[Opening Exercise data section]

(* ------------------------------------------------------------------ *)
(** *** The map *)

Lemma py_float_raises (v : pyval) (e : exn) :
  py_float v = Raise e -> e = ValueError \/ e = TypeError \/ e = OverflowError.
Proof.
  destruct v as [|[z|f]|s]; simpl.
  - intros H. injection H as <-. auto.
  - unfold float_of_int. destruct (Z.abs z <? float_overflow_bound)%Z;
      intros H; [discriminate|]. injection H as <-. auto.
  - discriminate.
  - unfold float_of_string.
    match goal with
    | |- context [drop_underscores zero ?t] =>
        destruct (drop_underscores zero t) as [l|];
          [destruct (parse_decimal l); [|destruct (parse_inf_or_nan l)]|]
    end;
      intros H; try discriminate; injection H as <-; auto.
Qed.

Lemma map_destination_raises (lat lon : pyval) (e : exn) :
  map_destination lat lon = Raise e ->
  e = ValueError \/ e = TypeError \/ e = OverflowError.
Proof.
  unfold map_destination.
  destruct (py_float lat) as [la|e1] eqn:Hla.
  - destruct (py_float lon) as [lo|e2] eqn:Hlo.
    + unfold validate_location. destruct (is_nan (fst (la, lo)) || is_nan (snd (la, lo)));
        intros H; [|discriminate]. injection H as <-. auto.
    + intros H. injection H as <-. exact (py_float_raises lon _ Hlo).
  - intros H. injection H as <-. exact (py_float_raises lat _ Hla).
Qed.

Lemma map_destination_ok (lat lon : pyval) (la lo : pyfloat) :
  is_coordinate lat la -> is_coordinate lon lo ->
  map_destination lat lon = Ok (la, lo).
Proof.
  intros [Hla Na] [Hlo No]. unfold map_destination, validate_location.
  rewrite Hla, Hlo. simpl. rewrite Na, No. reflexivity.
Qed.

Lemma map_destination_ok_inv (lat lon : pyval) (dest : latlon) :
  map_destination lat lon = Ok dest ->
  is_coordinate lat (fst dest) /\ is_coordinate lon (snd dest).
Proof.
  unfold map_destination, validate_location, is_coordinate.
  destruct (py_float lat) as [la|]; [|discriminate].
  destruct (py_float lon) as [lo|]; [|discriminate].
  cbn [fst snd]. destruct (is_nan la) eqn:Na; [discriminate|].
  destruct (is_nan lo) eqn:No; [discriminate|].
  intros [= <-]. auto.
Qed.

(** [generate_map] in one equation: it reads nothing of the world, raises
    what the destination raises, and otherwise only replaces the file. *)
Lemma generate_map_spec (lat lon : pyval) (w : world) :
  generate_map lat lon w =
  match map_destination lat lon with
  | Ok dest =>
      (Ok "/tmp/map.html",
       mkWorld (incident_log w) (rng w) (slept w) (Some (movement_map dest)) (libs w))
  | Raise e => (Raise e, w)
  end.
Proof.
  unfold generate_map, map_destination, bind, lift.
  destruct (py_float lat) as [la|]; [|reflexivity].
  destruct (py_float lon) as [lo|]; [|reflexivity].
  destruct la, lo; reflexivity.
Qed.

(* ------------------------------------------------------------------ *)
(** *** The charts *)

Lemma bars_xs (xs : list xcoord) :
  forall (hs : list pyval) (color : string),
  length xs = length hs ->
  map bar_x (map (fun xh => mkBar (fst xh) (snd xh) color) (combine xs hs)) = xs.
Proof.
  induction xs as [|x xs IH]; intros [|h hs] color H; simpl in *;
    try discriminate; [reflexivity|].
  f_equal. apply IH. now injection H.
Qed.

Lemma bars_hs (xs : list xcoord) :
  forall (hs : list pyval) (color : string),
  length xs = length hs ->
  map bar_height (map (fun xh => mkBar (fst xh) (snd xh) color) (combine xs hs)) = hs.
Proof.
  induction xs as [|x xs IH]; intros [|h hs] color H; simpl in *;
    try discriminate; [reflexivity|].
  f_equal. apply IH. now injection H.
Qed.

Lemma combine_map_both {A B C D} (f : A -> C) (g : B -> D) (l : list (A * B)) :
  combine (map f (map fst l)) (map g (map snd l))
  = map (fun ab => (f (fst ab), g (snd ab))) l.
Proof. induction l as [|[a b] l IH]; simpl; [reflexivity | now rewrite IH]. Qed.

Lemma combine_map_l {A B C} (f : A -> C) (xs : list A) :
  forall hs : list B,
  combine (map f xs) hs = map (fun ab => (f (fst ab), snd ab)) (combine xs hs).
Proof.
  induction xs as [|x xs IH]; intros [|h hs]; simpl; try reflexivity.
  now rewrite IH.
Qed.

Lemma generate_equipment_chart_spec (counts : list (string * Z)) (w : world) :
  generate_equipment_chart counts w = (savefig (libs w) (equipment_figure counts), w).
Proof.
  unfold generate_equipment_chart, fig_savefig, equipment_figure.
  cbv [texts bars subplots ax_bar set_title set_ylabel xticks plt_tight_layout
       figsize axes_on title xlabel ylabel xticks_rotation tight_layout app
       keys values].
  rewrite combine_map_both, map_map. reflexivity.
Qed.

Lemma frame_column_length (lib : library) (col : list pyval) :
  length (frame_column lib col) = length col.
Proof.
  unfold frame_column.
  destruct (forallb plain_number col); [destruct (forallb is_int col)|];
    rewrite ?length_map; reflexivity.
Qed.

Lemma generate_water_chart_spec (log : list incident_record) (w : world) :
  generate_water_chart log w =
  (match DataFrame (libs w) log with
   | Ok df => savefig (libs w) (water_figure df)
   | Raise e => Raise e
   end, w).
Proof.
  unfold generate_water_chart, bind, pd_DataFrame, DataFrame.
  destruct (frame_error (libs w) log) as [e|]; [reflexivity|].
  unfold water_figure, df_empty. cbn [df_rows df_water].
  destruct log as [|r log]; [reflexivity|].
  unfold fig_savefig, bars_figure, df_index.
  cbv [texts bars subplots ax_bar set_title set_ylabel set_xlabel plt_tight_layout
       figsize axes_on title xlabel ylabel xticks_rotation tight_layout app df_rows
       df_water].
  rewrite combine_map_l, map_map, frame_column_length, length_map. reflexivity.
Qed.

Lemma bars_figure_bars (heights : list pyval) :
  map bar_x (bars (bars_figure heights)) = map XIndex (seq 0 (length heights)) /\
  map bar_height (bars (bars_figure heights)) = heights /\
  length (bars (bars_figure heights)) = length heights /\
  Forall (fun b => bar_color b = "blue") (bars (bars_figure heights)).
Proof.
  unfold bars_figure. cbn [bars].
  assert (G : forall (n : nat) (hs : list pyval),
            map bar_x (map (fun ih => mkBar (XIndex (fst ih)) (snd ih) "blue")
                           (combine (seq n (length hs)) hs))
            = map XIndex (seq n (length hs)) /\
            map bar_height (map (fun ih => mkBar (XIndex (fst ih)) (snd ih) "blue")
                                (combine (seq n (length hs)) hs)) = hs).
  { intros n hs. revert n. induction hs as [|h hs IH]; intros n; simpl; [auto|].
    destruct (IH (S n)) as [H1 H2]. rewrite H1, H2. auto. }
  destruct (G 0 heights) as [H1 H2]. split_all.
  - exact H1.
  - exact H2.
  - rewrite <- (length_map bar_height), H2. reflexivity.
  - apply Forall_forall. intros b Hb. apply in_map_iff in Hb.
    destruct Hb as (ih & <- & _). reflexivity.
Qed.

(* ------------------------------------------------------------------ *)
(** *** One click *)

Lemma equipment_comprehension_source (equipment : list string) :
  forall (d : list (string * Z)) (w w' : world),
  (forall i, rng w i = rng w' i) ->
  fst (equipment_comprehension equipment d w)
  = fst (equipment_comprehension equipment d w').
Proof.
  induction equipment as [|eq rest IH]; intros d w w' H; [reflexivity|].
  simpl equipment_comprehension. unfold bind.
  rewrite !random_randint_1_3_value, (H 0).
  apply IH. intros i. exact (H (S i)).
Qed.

[Closing Exercise data section]

**Exercise**
Would you retype the records above without changing a word?

**Answer section**
(* ------------------------------------------------------------------ *)
(** *** The map *)

Lemma py_float_raises (v : pyval) (e : exn) :
  py_float v = Raise e -> e = ValueError \/ e = TypeError \/ e = OverflowError.
Proof.
  destruct v as [|[z|f]|s]; simpl.
  - intros H. injection H as <-. auto.
  - unfold float_of_int. destruct (Z.abs z <? float_overflow_bound)%Z;
      intros H; [discriminate|]. injection H as <-. auto.
  - discriminate.
  - unfold float_of_string.
    match goal with
    | |- context [drop_underscores zero ?t] =>
        destruct (drop_underscores zero t) as [l|];
          [destruct (parse_decimal l); [|destruct (parse_inf_or_nan l)]|]
    end;
      intros H; try discriminate; injection H as <-; auto.
Qed.

Lemma map_destination_raises (lat lon : pyval) (e : exn) :
  map_destination lat lon = Raise e ->
  e = ValueError \/ e = TypeError \/ e = OverflowError.
Proof.
  unfold map_destination.
  destruct (py_float lat) as [la|e1] eqn:Hla.
  - destruct (py_float lon) as [lo|e2] eqn:Hlo.
    + unfold validate_location. destruct (is_nan (fst (la, lo)) || is_nan (snd (la, lo)));
        intros H; [|discriminate]. injection H as <-. auto.
    + intros H. injection H as <-. exact (py_float_raises lon _ Hlo).
  - intros H. injection H as <-. exact (py_float_raises lat _ Hla).
Qed.

Lemma map_destination_ok (lat lon : pyval) (la lo : pyfloat) :
  is_coordinate lat la -> is_coordinate lon lo ->
  map_destination lat lon = Ok (la, lo).
Proof.
  intros [Hla Na] [Hlo No]. unfold map_destination, validate_location.
  rewrite Hla, Hlo. simpl. rewrite Na, No. reflexivity.
Qed.

Lemma map_destination_ok_inv (lat lon : pyval) (dest : latlon) :
  map_destination lat lon = Ok dest ->
  is_coordinate lat (fst dest) /\ is_coordinate lon (snd dest).
Proof.
  unfold map_destination, validate_location, is_coordinate.
  destruct (py_float lat) as [la|]; [|discriminate].
  destruct (py_float lon) as [lo|]; [|discriminate].
  cbn [fst snd]. destruct (is_nan la) eqn:Na; [discriminate|].
  destruct (is_nan lo) eqn:No; [discriminate|].
  intros [= <-]. auto.
Qed.

(** [generate_map] in one equation: it reads nothing of the world, raises
    what the destination raises, and otherwise only replaces the file. *)
Lemma generate_map_spec (lat lon : pyval) (w : world) :
  generate_map lat lon w =
  match map_destination lat lon with
  | Ok dest =>
      (Ok "/tmp/map.html",
       mkWorld (incident_log w) (rng w) (slept w) (Some (movement_map dest)) (libs w))
  | Raise e => (Raise e, w)
  end.
Proof.
  unfold generate_map, map_destination, bind, lift.
  destruct (py_float lat) as [la|]; [|reflexivity].
  destruct (py_float lon) as [lo|]; [|reflexivity].
  destruct la, lo; reflexivity.
Qed.

(* ------------------------------------------------------------------ *)
(** *** The charts *)

Lemma bars_xs (xs : list xcoord) :
  forall (hs : list pyval) (color : string),
  length xs = length hs ->
  map bar_x (map (fun xh => mkBar (fst xh) (snd xh) color) (combine xs hs)) = xs.
Proof.
  induction xs as [|x xs IH]; intros [|h hs] color H; simpl in *;
    try discriminate; [reflexivity|].
  f_equal. apply IH. now injection H.
Qed.

Lemma bars_hs (xs : list xcoord) :
  forall (hs : list pyval) (color : string),
  length xs = length hs ->
  map bar_height (map (fun xh => mkBar (fst xh) (snd xh) color) (combine xs hs)) = hs.
Proof.
  induction xs as [|x xs IH]; intros [|h hs] color H; simpl in *;
    try discriminate; [reflexivity|].
  f_equal. apply IH. now injection H.
Qed.

Lemma combine_map_both {A B C D} (f : A -> C) (g : B -> D) (l : list (A * B)) :
  combine (map f (map fst l)) (map g (map snd l))
  = map (fun ab => (f (fst ab), g (snd ab))) l.
Proof. induction l as [|[a b] l IH]; simpl; [reflexivity | now rewrite IH]. Qed.

Lemma combine_map_l {A B C} (f : A -> C) (xs : list A) :
  forall hs : list B,
  combine (map f xs) hs = map (fun ab => (f (fst ab), snd ab)) (combine xs hs).
Proof.
  induction xs as [|x xs IH]; intros [|h hs]; simpl; try reflexivity.
  now rewrite IH.
Qed.

Lemma generate_equipment_chart_spec (counts : list (string * Z)) (w : world) :
  generate_equipment_chart counts w = (savefig (libs w) (equipment_figure counts), w).
Proof.
  unfold generate_equipment_chart, fig_savefig, equipment_figure.
  cbv [texts bars subplots ax_bar set_title set_ylabel xticks plt_tight_layout
       figsize axes_on title xlabel ylabel xticks_rotation tight_layout app
       keys values].
  rewrite combine_map_both, map_map. reflexivity.
Qed.

Lemma frame_column_length (lib : library) (col : list pyval) :
  length (frame_column lib col) = length col.
Proof.
  unfold frame_column.
  destruct (forallb plain_number col); [destruct (forallb is_int col)|];
    rewrite ?length_map; reflexivity.
Qed.

Lemma generate_water_chart_spec (log : list incident_record) (w : world) :
  generate_water_chart log w =
  (match DataFrame (libs w) log with
   | Ok df => savefig (libs w) (water_figure df)
   | Raise e => Raise e
   end, w).
Proof.
  unfold generate_water_chart, bind, pd_DataFrame, DataFrame.
  destruct (frame_error (libs w) log) as [e|]; [reflexivity|].
  unfold water_figure, df_empty. cbn [df_rows df_water].
  destruct log as [|r log]; [reflexivity|].
  unfold fig_savefig, bars_figure, df_index.
  cbv [texts bars subplots ax_bar set_title set_ylabel set_xlabel plt_tight_layout
       figsize axes_on title xlabel ylabel xticks_rotation tight_layout app df_rows
       df_water].
  rewrite combine_map_l, map_map, frame_column_length, length_map. reflexivity.
Qed.

Lemma bars_figure_bars (heights : list pyval) :
  map bar_x (bars (bars_figure heights)) = map XIndex (seq 0 (length heights)) /\
  map bar_height (bars (bars_figure heights)) = heights /\
  length (bars (bars_figure heights)) = length heights /\
  Forall (fun b => bar_color b = "blue") (bars (bars_figure heights)).
Proof.
  unfold bars_figure. cbn [bars].
  assert (G : forall (n : nat) (hs : list pyval),
            map bar_x (map (fun ih => mkBar (XIndex (fst ih)) (snd ih) "blue")
                           (combine (seq n (length hs)) hs))
            = map XIndex (seq n (length hs)) /\
            map bar_height (map (fun ih => mkBar (XIndex (fst ih)) (snd ih) "blue")
                                (combine (seq n (length hs)) hs)) = hs).
  { intros n hs. revert n. induction hs as [|h hs IH]; intros n; simpl; [auto|].
    destruct (IH (S n)) as [H1 H2]. rewrite H1, H2. auto. }
  destruct (G 0 heights) as [H1 H2]. split_all.
  - exact H1.
  - exact H2.
  - rewrite <- (length_map bar_height), H2. reflexivity.
  - apply Forall_forall. intros b Hb. apply in_map_iff in Hb.
    destruct Hb as (ih & <- & _). reflexivity.
Qed.

(* ------------------------------------------------------------------ *)
(** *** One click *)

Lemma equipment_comprehension_source (equipment : list string) :
  forall (d : list (string * Z)) (w w' : world),
  (forall i, rng w i = rng w' i) ->
  fst (equipment_comprehension equipment d w)
  = fst (equipment_comprehension equipment d w').
Proof.
  induction equipment as [|eq rest IH]; intros d w w' H; [reflexivity|].
  simpl equipment_comprehension. unfold bind.
  rewrite !random_randint_1_3_value, (H 0).
  apply IH. intros i. exact (H (S i)).
Qed.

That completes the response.